Jpn J Hum Genet. 1994 Jun;39(2):225-34. doi: 10.1007/BF01876842.
We described a patient with Beckwith-Wiedemann syndrome associated with rhabdomyosarcoma (RMS), and renal cell carcinoma (RCC). Karyotypes of peripheral lymphocytes and RMS cells were normal. DNA analyses showed maternal loss of heterozygosity (LOH) at 11p15 region in RMS but not in RCC. The insulin-like growth factor II gene (IGF2) was found to be expressed at a moderate level in RMS but not in RCC by in situ hybridization. Each of parental allele-derived IGF2 transcript was detected in RCC, while maternal allele-derived transcript was weak in RMS because of maternal LOH. These results suggest that (1) loss of imprinting (LOI) of IGF2 might be responsible for BWS, (2) on the other hand, LOI itself might not induce tumor occurrence in tissues where the control of tissue-specific expression of IGF2 is maintained, (3) increased expression of IGF2 due to maternal loss of a putative controller gene for IGF2 at 11p15 might predispose to sustaining tumorigenic mutations and tumor progression, (4) loss of a putative onco-suppressor gene at 11p15 might induce RMS occurrence. The cause of RCC was thought to be different from that of RMS.

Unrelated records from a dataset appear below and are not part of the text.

(* ===== verification/TcpState.v ===== *)
(** * TCP connections: state ([tcp.rs], [TcpConnection])

    The data of a connection with one setter per field, and its two
    constructors. *)

From S2P Require Import Prelude Bytes NetBytes TcpSeq Checksum Ipv4 TcpSegment Float64 Congestion.

Definition MAX_RETRANSMITS : Z := 12.
Definition MAX_OOO_BYTES : Z := 262144.
Definition TIME_WAIT_MS : Z := 2000.
Definition PERSIST_INTERVAL_MS : Z := 500.
Definition SND_BUFFER_CAPACITY : Z := 262144.
#[export] Hint Unfold MAX_RETRANSMITS MAX_OOO_BYTES TIME_WAIT_MS PERSIST_INTERVAL_MS SND_BUFFER_CAPACITY : consts.

Inductive TcpState : Type :=
| Closed
| Listen
| SynSent
| SynReceived
| Established
| FinWait1
| FinWait2
| CloseWait
| Closing
| LastAck
| TimeWait.
#[global] Instance TcpState_eq_dec : EqDecision TcpState.
Proof. solve_decision. Defined.

Record SocketAddrV4 : Type := { ip : Ipv4Address; port : Z }.
#[global] Instance SocketAddrV4_eq_dec : EqDecision SocketAddrV4.
Proof. solve_decision. Defined.
#[global] Instance SocketAddrV4_countable : Countable SocketAddrV4.
Proof.
  refine (inj_countable' (fun s => (ip s, port s)) (fun p => {| ip := p.1; port := p.2 |}) _).
  by intros [].
Defined.

Record TcpConnectionKey : Type := { key_local : SocketAddrV4; key_remote : SocketAddrV4 }.
#[global] Instance TcpConnectionKey_eq_dec : EqDecision TcpConnectionKey.
Proof. solve_decision. Defined.
#[global] Instance TcpConnectionKey_countable : Countable TcpConnectionKey.
Proof.
  refine (inj_countable' (fun k => (key_local k, key_remote k)) (fun p => {| key_local := p.1; key_remote := p.2 |}) _).
  by intros [].
Defined.

Record TcpStats : Type := {
  bytes_sent : Z;
  bytes_received : Z;
  segments_sent : Z;
  segments_received : Z;
  retransmissions : Z;
  duplicate_acks : Z;
  fast_retransmits : Z;
  timeouts : Z;
  invalid_segments : Z;
  zero_window_probes : Z;
  sack_blocks_received : Z;
  sack_blocks_sent : Z;
  paws_discards : Z;
}.

Definition set_bytes_sent (x : Z) (c : TcpStats) : TcpStats :=
  {| bytes_sent := x; bytes_received := bytes_received c; segments_sent := segments_sent c;
     segments_received := segments_received c; retransmissions := retransmissions c;
     duplicate_acks := duplicate_acks c; fast_retransmits := fast_retransmits c; timeouts := timeouts c;
     invalid_segments := invalid_segments c; zero_window_probes := zero_window_probes c;
     sack_blocks_received := sack_blocks_received c; sack_blocks_sent := sack_blocks_sent c;
     paws_discards := paws_discards c |}.
Definition set_bytes_received (x : Z) (c : TcpStats) : TcpStats :=
  {| bytes_sent := bytes_sent c; bytes_received := x; segments_sent := segments_sent c;
     segments_received := segments_received c; retransmissions := retransmissions c;
     duplicate_acks := duplicate_acks c; fast_retransmits := fast_retransmits c; timeouts := timeouts c;
     invalid_segments := invalid_segments c; zero_window_probes := zero_window_probes c;
     sack_blocks_received := sack_blocks_received c; sack_blocks_sent := sack_blocks_sent c;
     paws_discards := paws_discards c |}.
Definition set_segments_sent (x : Z) (c : TcpStats) : TcpStats :=
  {| bytes_sent := bytes_sent c; bytes_received := bytes_received c; segments_sent := x;
     segments_received := segments_received c; retransmissions := retransmissions c;
     duplicate_acks := duplicate_acks c; fast_retransmits := fast_retransmits c; timeouts := timeouts c;
     invalid_segments := invalid_segments c; zero_window_probes := zero_window_probes c;
     sack_blocks_received := sack_blocks_received c; sack_blocks_sent := sack_blocks_sent c;
     paws_discards := paws_discards c |}.
Definition set_segments_received (x : Z) (c : TcpStats) : TcpStats :=
  {| bytes_sent := bytes_sent c; bytes_received := bytes_received c; segments_sent := segments_sent c;
     segments_received := x; retransmissions := retransmissions c; duplicate_acks := duplicate_acks c;
     fast_retransmits := fast_retransmits c; timeouts := timeouts c;
     invalid_segments := invalid_segments c; zero_window_probes := zero_window_probes c;
     sack_blocks_received := sack_blocks_received c; sack_blocks_sent := sack_blocks_sent c;
     paws_discards := paws_discards c |}.
Definition set_retransmissions (x : Z) (c : TcpStats) : TcpStats :=
  {| bytes_sent := bytes_sent c; bytes_received := bytes_received c; segments_sent := segments_sent c;
     segments_received := segments_received c; retransmissions := x; duplicate_acks := duplicate_acks c;
     fast_retransmits := fast_retransmits c; timeouts := timeouts c;
     invalid_segments := invalid_segments c; zero_window_probes := zero_window_probes c;
     sack_blocks_received := sack_blocks_received c; sack_blocks_sent := sack_blocks_sent c;
     paws_discards := paws_discards c |}.
Definition set_duplicate_acks (x : Z) (c : TcpStats) : TcpStats :=
  {| bytes_sent := bytes_sent c; bytes_received := bytes_received c; segments_sent := segments_sent c;
     segments_received := segments_received c; retransmissions := retransmissions c;
     duplicate_acks := x; fast_retransmits := fast_retransmits c; timeouts := timeouts c;
     invalid_segments := invalid_segments c; zero_window_probes := zero_window_probes c;
     sack_blocks_received := sack_blocks_received c; sack_blocks_sent := sack_blocks_sent c;
     paws_discards := paws_discards c |}.
Definition set_fast_retransmits (x : Z) (c : TcpStats) : TcpStats :=
  {| bytes_sent := bytes_sent c; bytes_received := bytes_received c; segments_sent := segments_sent c;
     segments_received := segments_received c; retransmissions := retransmissions c;
     duplicate_acks := duplicate_acks c; fast_retransmits := x; timeouts := timeouts c;
     invalid_segments := invalid_segments c; zero_window_probes := zero_window_probes c;
     sack_blocks_received := sack_blocks_received c; sack_blocks_sent := sack_blocks_sent c;
     paws_discards := paws_discards c |}.
Definition set_timeouts (x : Z) (c : TcpStats) : TcpStats :=
  {| bytes_sent := bytes_sent c; bytes_received := bytes_received c; segments_sent := segments_sent c;
     segments_received := segments_received c; retransmissions := retransmissions c;
     duplicate_acks := duplicate_acks c; fast_retransmits := fast_retransmits c; timeouts := x;
     invalid_segments := invalid_segments c; zero_window_probes := zero_window_probes c;
     sack_blocks_received := sack_blocks_received c; sack_blocks_sent := sack_blocks_sent c;
     paws_discards := paws_discards c |}.
Definition set_invalid_segments (x : Z) (c : TcpStats) : TcpStats :=
  {| bytes_sent := bytes_sent c; bytes_received := bytes_received c; segments_sent := segments_sent c;
     segments_received := segments_received c; retransmissions := retransmissions c;
     duplicate_acks := duplicate_acks c; fast_retransmits := fast_retransmits c; timeouts := timeouts c;
     invalid_segments := x; zero_window_probes := zero_window_probes c;
     sack_blocks_received := sack_blocks_received c; sack_blocks_sent := sack_blocks_sent c;
     paws_discards := paws_discards c |}.
Definition set_zero_window_probes (x : Z) (c : TcpStats) : TcpStats :=
  {| bytes_sent := bytes_sent c; bytes_received := bytes_received c; segments_sent := segments_sent c;
     segments_received := segments_received c; retransmissions := retransmissions c;
     duplicate_acks := duplicate_acks c; fast_retransmits := fast_retransmits c; timeouts := timeouts c;
     invalid_segments := invalid_segments c; zero_window_probes := x;
     sack_blocks_received := sack_blocks_received c; sack_blocks_sent := sack_blocks_sent c;
     paws_discards := paws_discards c |}.
Definition set_sack_blocks_received (x : Z) (c : TcpStats) : TcpStats :=
  {| bytes_sent := bytes_sent c; bytes_received := bytes_received c; segments_sent := segments_sent c;
     segments_received := segments_received c; retransmissions := retransmissions c;
     duplicate_acks := duplicate_acks c; fast_retransmits := fast_retransmits c; timeouts := timeouts c;
     invalid_segments := invalid_segments c; zero_window_probes := zero_window_probes c;
     sack_blocks_received := x; sack_blocks_sent := sack_blocks_sent c;
     paws_discards := paws_discards c |}.
Definition set_sack_blocks_sent (x : Z) (c : TcpStats) : TcpStats :=
  {| bytes_sent := bytes_sent c; bytes_received := bytes_received c; segments_sent := segments_sent c;
     segments_received := segments_received c; retransmissions := retransmissions c;
     duplicate_acks := duplicate_acks c; fast_retransmits := fast_retransmits c; timeouts := timeouts c;
     invalid_segments := invalid_segments c; zero_window_probes := zero_window_probes c;
     sack_blocks_received := sack_blocks_received c; sack_blocks_sent := x;
     paws_discards := paws_discards c |}.
Definition set_paws_discards (x : Z) (c : TcpStats) : TcpStats :=
  {| bytes_sent := bytes_sent c; bytes_received := bytes_received c; segments_sent := segments_sent c;
     segments_received := segments_received c; retransmissions := retransmissions c;
     duplicate_acks := duplicate_acks c; fast_retransmits := fast_retransmits c; timeouts := timeouts c;
     invalid_segments := invalid_segments c; zero_window_probes := zero_window_probes c;
     sack_blocks_received := sack_blocks_received c; sack_blocks_sent := sack_blocks_sent c;
     paws_discards := x |}.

我们描述了一名患有贝克威思-维德曼综合征并伴有横纹肌肉瘤(RMS)和肾细胞癌(RCC)的患者。外周血淋巴细胞和RMS细胞的核型均正常。DNA分析显示,RMS中11p15区域存在母源杂合性缺失(LOH),而RCC中未出现。通过原位杂交发现,胰岛素样生长因子II基因(IGF2)在RMS中呈中等水平表达,而在RCC中不表达。在RCC中检测到了来自每个亲本等位基因的IGF2转录本,而由于母源LOH,RMS中来自母源等位基因的转录本较弱。这些结果表明:(1)IGF2的印记丢失(LOI)可能与BWS有关;(2)另一方面,在维持IGF2组织特异性表达调控的组织中,LOI本身可能不会诱导肿瘤发生;(3)由于11p15处IGF2假定调控基因的母源缺失导致IGF2表达增加,可能易患持续性致瘤突变和肿瘤进展;(4)11p15处假定的抑癌基因缺失可能诱导RMS发生。RCC的病因被认为与RMS不同。